Does (device dm-3) hint at /home being on a fakeraid volume ?

----------

## chrismortimore

OK, I'm finding hundreds of these things around this computer.  I have this horrible feeling that the hard drive is knackered...

----------

## NeddySeagoon

chrismortimore,

Reboot with the liveCD and run e2fsck -n on all your ext3 partitions but do not permit any repairs.
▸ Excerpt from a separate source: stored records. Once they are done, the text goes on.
(* ===== verification/TagManager.v ===== *)
(** * Pointer tags in software

    Models aethalloc-hess/src/tag_manager.rs: the trait of tag managers as a class of
    operations, the software manager that hands out the tags 1 to 15 round robin from a
    16-bit set, and the tag in bits 56 to 59 of a pointer.  [TagAllocLaws] is what any
    manager promises about the tags it hands out; the managers for tagging hardware, in
    HardwareTags, keep it too. *)

From S2P Require Import Prelude Memory.

(** ** Definitions *)

Definition MAX_TAG : Z := 15.
Definition MIN_TAG : Z := 1.

Inductive TagError : Type :=
  | OutOfTags
  | InvalidTag
  | HardwareNotSupported
  | AlignmentError.

#[global] Instance TagError_eq_dec : EqDecision TagError.
Proof. solve_decision. Defined.

Inductive TagStrategy : Type :=
  | Random
  | Sequential
  | RoundRobin.

(** An allocation and its tag. *)
Record TaggedAllocation : Type := {
  tagged_ptr : Z;
  tagged_size : Z;
  tagged_tag : Z
}.

Definition TaggedAllocation_new (ptr size tag : Z) : TaggedAllocation :=
  {| tagged_ptr := ptr; tagged_size := size; tagged_tag := tag |}.

Definition TaggedAllocation_as_ptr (self : TaggedAllocation) : Z := tagged_ptr self.

(** [core::slice::from_raw_parts] and [from_raw_parts_mut]. *)
Definition TaggedAllocation_as_bytes (self : TaggedAllocation) : slice :=
  {| sl_ptr := tagged_ptr self; sl_len := tagged_size self |}.

Definition TaggedAllocation_as_bytes_mut (self : TaggedAllocation) : slice :=
  {| sl_ptr := tagged_ptr self; sl_len := tagged_size self |}.

(** The trait; a pointer is an address, a [Result] a sum. *)
Class TagManager (T : Type) : Type := {
  allocate_tag : M T (Z + TagError);
  free_tag : Z -> M T (unit + TagError);
  tag_pointer : T -> Z -> Z -> Z + TagError;
  untag_pointer : T -> Z -> Z;
  get_tag : T -> Z -> Z;
  store_tag : T -> Z -> Z -> unit + TagError;
  load_tag : T -> Z -> Z
}.

Record SoftwareTagManager : Type := {
  next_tag : Z;
  used_tags : Z
}.

Definition SoftwareTagManager_new : SoftwareTagManager := {| next_tag := MIN_TAG; used_tags := 0 |}.

(** [1 << tag] and [!x] on a [u16]; a shift amount is taken modulo 16. *)
Definition shl16 (tag : Z) : Z := Z.shiftl 1 (tag mod 16) mod 2 ^ 16.
Definition not16 (x : Z) : Z := 2 ^ 16 - 1 - x.

Definition is_tag_used (s : SoftwareTagManager) (tag : Z) : bool :=
  negb (Z.land (used_tags s) (shl16 tag) =? 0).

Definition mark_tag_used (s : SoftwareTagManager) (tag : Z) : SoftwareTagManager :=
  {| next_tag := next_tag s; used_tags := Z.lor (used_tags s) (shl16 tag) |}.

Definition mark_tag_free (s : SoftwareTagManager) (tag : Z) : SoftwareTagManager :=
  {| next_tag := next_tag s; used_tags := Z.land (used_tags s) (not16 (shl16 tag)) |}.

(** The loop of [allocate_tag] with [n] rounds left. *)
Fixpoint allocate_loop (n : nat) (s : SoftwareTagManager) : (Z + TagError) * SoftwareTagManager :=
  match n with
  | O => (inr OutOfTags, s)
  | S n' =>
      let tag := next_tag s in
      let s := {| next_tag := if MAX_TAG <=? next_tag s then MIN_TAG else next_tag s + 1;
                  used_tags := used_tags s |} in
      if negb (is_tag_used s tag) then (inl tag, mark_tag_used s tag) else allocate_loop n' s
  end.

Definition Software_allocate_tag : M SoftwareTagManager (Z + TagError) := fun s =>
  Ret (allocate_loop (Z.to_nat (MAX_TAG - MIN_TAG + 1)) s).

Definition Software_free_tag (tag : Z) : M SoftwareTagManager (unit + TagError) := fun s =>
  if negb ((MIN_TAG <=? tag) && (tag <=? MAX_TAG)) then Ret (inr InvalidTag, s)
  else Ret (inl tt, mark_tag_free s tag).

(** The mask [0x0F00000000000000]. *)
Definition TAG_MASK : Z := 15 * 2 ^ 56.

Definition Software_tag_pointer (ptr tag : Z) : Z + TagError :=
  if MAX_TAG <? tag then inr InvalidTag
  else inl (Z.lor (Z.land ptr (unot TAG_MASK)) (shl64 tag 56)).

Definition Software_untag_pointer (ptr : Z) : Z := Z.land ptr (unot TAG_MASK).

Definition Software_get_tag (ptr : Z) : Z := Z.land (Z.shiftr ptr 56) 15.

#[global] Instance SoftwareTagManager_ops : TagManager SoftwareTagManager := {|
  allocate_tag := Software_allocate_tag;
  free_tag := Software_free_tag;
  tag_pointer := fun _ => Software_tag_pointer;
  untag_pointer := fun _ => Software_untag_pointer;
  get_tag := fun _ => Software_get_tag;
  store_tag := fun _ _ _ => inl tt;
  load_tag := fun _ _ => 0
|}.

(** ** The abstract manager: a set of tags in use *)

Inductive tag_call : Type :=
  | CallAllocate
  | CallFree (tag : Z).

Inductive tag_spec : gset Z -> tag_call -> (Z + TagError) -> gset Z -> Prop :=
  | spec_allocate U t : MIN_TAG <= t <= MAX_TAG -> t ∉ U -> tag_spec U CallAllocate (inl t) ({[t]} ∪ U)
  | spec_exhausted U : (forall t, MIN_TAG <= t <= MAX_TAG -> t ∈ U) ->
      tag_spec U CallAllocate (inr OutOfTags) U
  | spec_free U t : MIN_TAG <= t <= MAX_TAG -> tag_spec U (CallFree t) (inl 0) (U ∖ {[t]})
  | spec_invalid U t : ~ (MIN_TAG <= t <= MAX_TAG) -> tag_spec U (CallFree t) (inr InvalidTag) U.

Inductive tag_spec_run : gset Z -> list (tag_call * (Z + TagError)) -> gset Z -> Prop :=
  | spec_run_nil U : tag_spec_run U [] U
  | spec_run_cons U c r U' tr U'' :
      tag_spec U c r U' -> tag_spec_run U' tr U'' -> tag_spec_run U ((c, r) :: tr) U''.

(** The part of a manager that hands out tags. *)
Class TagAlloc (T : Type) : Type := {
  ta_allocate : M T (Z + TagError);
  ta_free : Z -> M T (unit + TagError)
}.

#[global] Instance trait_TagAlloc {T} `{TagManager T} : TagAlloc T := {|
  ta_allocate := allocate_tag;
  ta_free := free_tag
|}.

(** A tag is a [u16]. *)
Definition call_ok (c : tag_call) : Prop :=
  match c with CallAllocate => True | CallFree t => 0 <= t < 2 ^ 16 end.

Section calls.
Context {T : Type} `{TagAlloc T}.

(** A call on the manager; the unit result of [free_tag] is written 0. *)
Definition tag_exec (c : tag_call) : M T (Z + TagError) :=
  match c with
  | CallAllocate => ta_allocate
  | CallFree t => r ← ta_free t; mret (match r with inl _ => inl 0 | inr e => inr e end)
  end.

Fixpoint tag_run (cs : list tag_call) : M T (list (tag_call * (Z + TagError))) :=
  match cs with
  | [] => mret []
  | c :: cs => r ← tag_exec c; rs ← tag_run cs; mret ((c, r) :: rs)
  end.
End calls.

(** [ta_inv s U]: the manager's state says that the tags [U] are in use. *)
Class TagAllocLaws (T : Type) `{A : TagAlloc T} : Type := {
  ta_inv : T -> gset Z -> Prop;
  ta_exec c s U : call_ok c -> ta_inv s U ->
    exists r s' U', tag_exec c s = Ret (r, s') /\ ta_inv s' U' /\ tag_spec U c r U'
}.

(** ** The invariant *)

Record tag_inv (s : SoftwareTagManager) (U : gset Z) : Prop := {
  ti_next : MIN_TAG <= next_tag s <= MAX_TAG;
  ti_bits i : 0 <= i -> Z.testbit (used_tags s) i = bool_decide (i ∈ U);
  ti_tags t : t ∈ U -> MIN_TAG <= t <= MAX_TAG
}.

Lemma shl16_pow2 t : MIN_TAG <= t <= MAX_TAG -> shl16 t = 2 ^ t.
Proof.
  unfold MIN_TAG, MAX_TAG, shl16. intros Ht. rewrite (Z.mod_small t) by lia. rewrite Z.shiftl_1_l.
  apply Z.mod_small. split; [apply Z.pow_nonneg; lia|]. apply pow2_lt. lia.
Qed.

Lemma is_tag_used_spec s U t : tag_inv s U -> MIN_TAG <= t <= MAX_TAG -> is_tag_used s t = bool_decide (t ∈ U).
Proof.
  intros [Hn Hb _] Ht. unfold is_tag_used. rewrite shl16_pow2 by done. unfold MIN_TAG in Ht.
  rewrite <- Hb by lia. destruct (Z.testbit (used_tags s) t) eqn:Hbit.
  - destruct (Z.eqb_spec (Z.land (used_tags s) (2 ^ t)) 0) as [H0|]; [|done]. exfalso.
    assert (Z.testbit (Z.land (used_tags s) (2 ^ t)) t = true) as H1.
    { by rewrite Z.land_spec, Hbit, Z.pow2_bits_true by lia. }
    by rewrite H0, Z.bits_0 in H1.
  - destruct (Z.eqb_spec (Z.land (used_tags s) (2 ^ t)) 0) as [|Hne]; [done|]. exfalso. apply Hne.
    apply Z.bits_inj_iff'. intros i Hi. rewrite Z.land_spec, Z.bits_0, Z.pow2_bits_eqb by lia.
    destruct (Z.eqb_spec t i) as [<-|]; [by rewrite Hbit|apply andb_false_r].
Qed.

Lemma mark_tag_used_inv s U t :
  tag_inv s U -> MIN_TAG <= t <= MAX_TAG -> tag_inv (mark_tag_used s t) ({[t]} ∪ U).
Proof.
  intros [Hn Hb Ht] Hr. constructor; simpl; [done| |set_solver]. intros i Hi.
  rewrite shl16_pow2, Z.lor_spec, Hb, Z.pow2_bits_eqb by (unfold MIN_TAG in *; lia).
  destruct (Z.eqb_spec t i) as [<-|Hne]; [rewrite orb_true_r|rewrite orb_false_r].
  - symmetry. apply bool_decide_eq_true. set_solver.
  - apply bool_decide_ext. set_solver.
Qed.

Lemma mark_tag_free_inv s U t :
  tag_inv s U -> MIN_TAG <= t <= MAX_TAG -> tag_inv (mark_tag_free s t) (U ∖ {[t]}).
Proof.
  intros [Hn Hb Ht] Hr. constructor; simpl; [done| |set_solver]. intros i Hi.
  rewrite shl16_pow2 by done. unfold not16. unfold MIN_TAG, MAX_TAG in *.
  replace (2 ^ 16 - 1 - 2 ^ t) with (Z.ldiff (Z.ones 16) (2 ^ t)).
  2:{ rewrite <- Z.sub_nocarry_ldiff; [by rewrite Z.ones_equiv|]. apply Z.bits_inj_iff'. intros j Hj.
      rewrite Z.ldiff_spec, Z.bits_0, Z.pow2_bits_eqb by lia. destruct (Z.eqb_spec t j) as [<-|]; [|done].
      by rewrite Z.ones_spec_low by lia. }
  rewrite Z.land_spec, Z.ldiff_spec, Z.pow2_bits_eqb, Hb by lia.
  destruct (Z.eqb_spec t i) as [<-|Hne]; simpl.
  - rewrite ?andb_false_r. symmetry. apply bool_decide_eq_false. set_solver.
  - destruct (decide (i < 16)) as [Hlt|Hge].
    + rewrite Z.ones_spec_low by lia. rewrite ?andb_true_r. apply bool_decide_ext. set_solver.
    + rewrite (bool_decide_eq_false_2 (i ∈ U)) by (intros Hin; apply Ht in Hin; lia). simpl.
      symmetry. apply bool_decide_eq_false. intros Hin. apply elem_of_difference in Hin as [Hin _].
      apply Ht in Hin. lia.
Qed.

(** The tag [i] rounds after [n]. *)
Definition round_robin (n i : Z) : Z := (n - MIN_TAG + i) mod 15 + MIN_TAG.

Lemma allocate_loop_spec n : forall s U, tag_inv s U -> (n <= 15)%nat ->
  match allocate_loop n s with
  | (inl t, s') => tag_inv s' ({[t]} ∪ U) /\ MIN_TAG <= t <= MAX_TAG /\ (t ∉ U) /\
      exists i, 0 <= i < Z.of_nat n /\ t = round_robin (next_tag s) i /\
                forall j, 0 <= j < i -> round_robin (next_tag s) j ∈ U
  | (inr e, s') => e = OutOfTags /\ tag_inv s' U /\
      forall j, 0 <= j < Z.of_nat n -> round_robin (next_tag s) j ∈ U
  end.
Proof.
  induction n as [|n IH]; intros s U Hinv Hn; simpl; [split; [done|split; [done|lia]]|].
  set (s1 := {| next_tag := _; used_tags := used_tags s |}).
  assert (Hinv1 : tag_inv s1 U).
  { destruct Hinv as [Hnx Hb Ht]. constructor; simpl; [|done|done].
    destruct (Z.leb_spec MAX_TAG (next_tag s)); unfold MIN_TAG, MAX_TAG in *; lia. }
  pose proof (ti_next _ _ Hinv) as Hnx.
  assert (Hrr0 : round_robin (next_tag s) 0 = next_tag s).
  { unfold round_robin, MIN_TAG, MAX_TAG in *. mlia. }
  assert (Hrr : forall j, 0 <= j -> round_robin (next_tag s1) j = round_robin (next_tag s) (j + 1)).
  { intros j Hj. unfold round_robin, s1. simpl. unfold MIN_TAG, MAX_TAG in *.
    destruct (Z.leb_spec 15 (next_tag s)); mlia. }
  rewrite (is_tag_used_spec s1 U) by done. case_bool_decide as Hu; simpl.
  - specialize (IH s1 U Hinv1 ltac:(lia)).
    assert (Hshift : forall i, 0 <= i -> (forall j, 0 <= j < i -> round_robin (next_tag s1) j ∈ U) ->
      forall j, 0 <= j < i + 1 -> round_robin (next_tag s) j ∈ U).
    { intros i Hi Hall j Hj. destruct (decide (j = 0)) as [->|]; [by rewrite Hrr0|].
      specialize (Hall (j - 1) ltac:(lia)). rewrite Hrr in Hall by lia.
      by replace (j - 1 + 1) with j in Hall by lia. }
    destruct (allocate_loop n s1) as [[t|e] s'].
    + destruct IH as (? & ? & ? & i & Hi & Hti & Hall). do 3 (split; [done|]).
      exists (i + 1). rewrite Hti. split; [lia|]. split; [apply Hrr; lia|]. apply Hshift; [lia|done].
    + destruct IH as (? & ? & Hall). split_and!; [done|done|]. intros j Hj.
      apply (Hshift (Z.of_nat n)); [lia|done|lia].
  - split; [by apply mark_tag_used_inv|]. do 2 (split; [done|]). exists 0. split; [lia|]. split; [done|]. lia.
Qed.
It sounds like the drive is OK but the filesystem has got trashed somehow.

----------

## chrismortimore

I did that, it threw up a load of errors about i_nodes having invalid sizes and such like.  Everything is backed up or not important, so I permitted the repairs and it was working fine for a while, then more massive files started appearing.  Like /etc/pam.d/imap was fine, then all of a sudden it grew to 17TB.  So I rebooted, ran e2fsck again, and it threw up errors again.  Any ideas on what could be happening?  All I can think of is either the drive is breaking in a very very strange way, or the ext3 driver in the kernel is really sick.  And I'm running the current stable amd64 kernel.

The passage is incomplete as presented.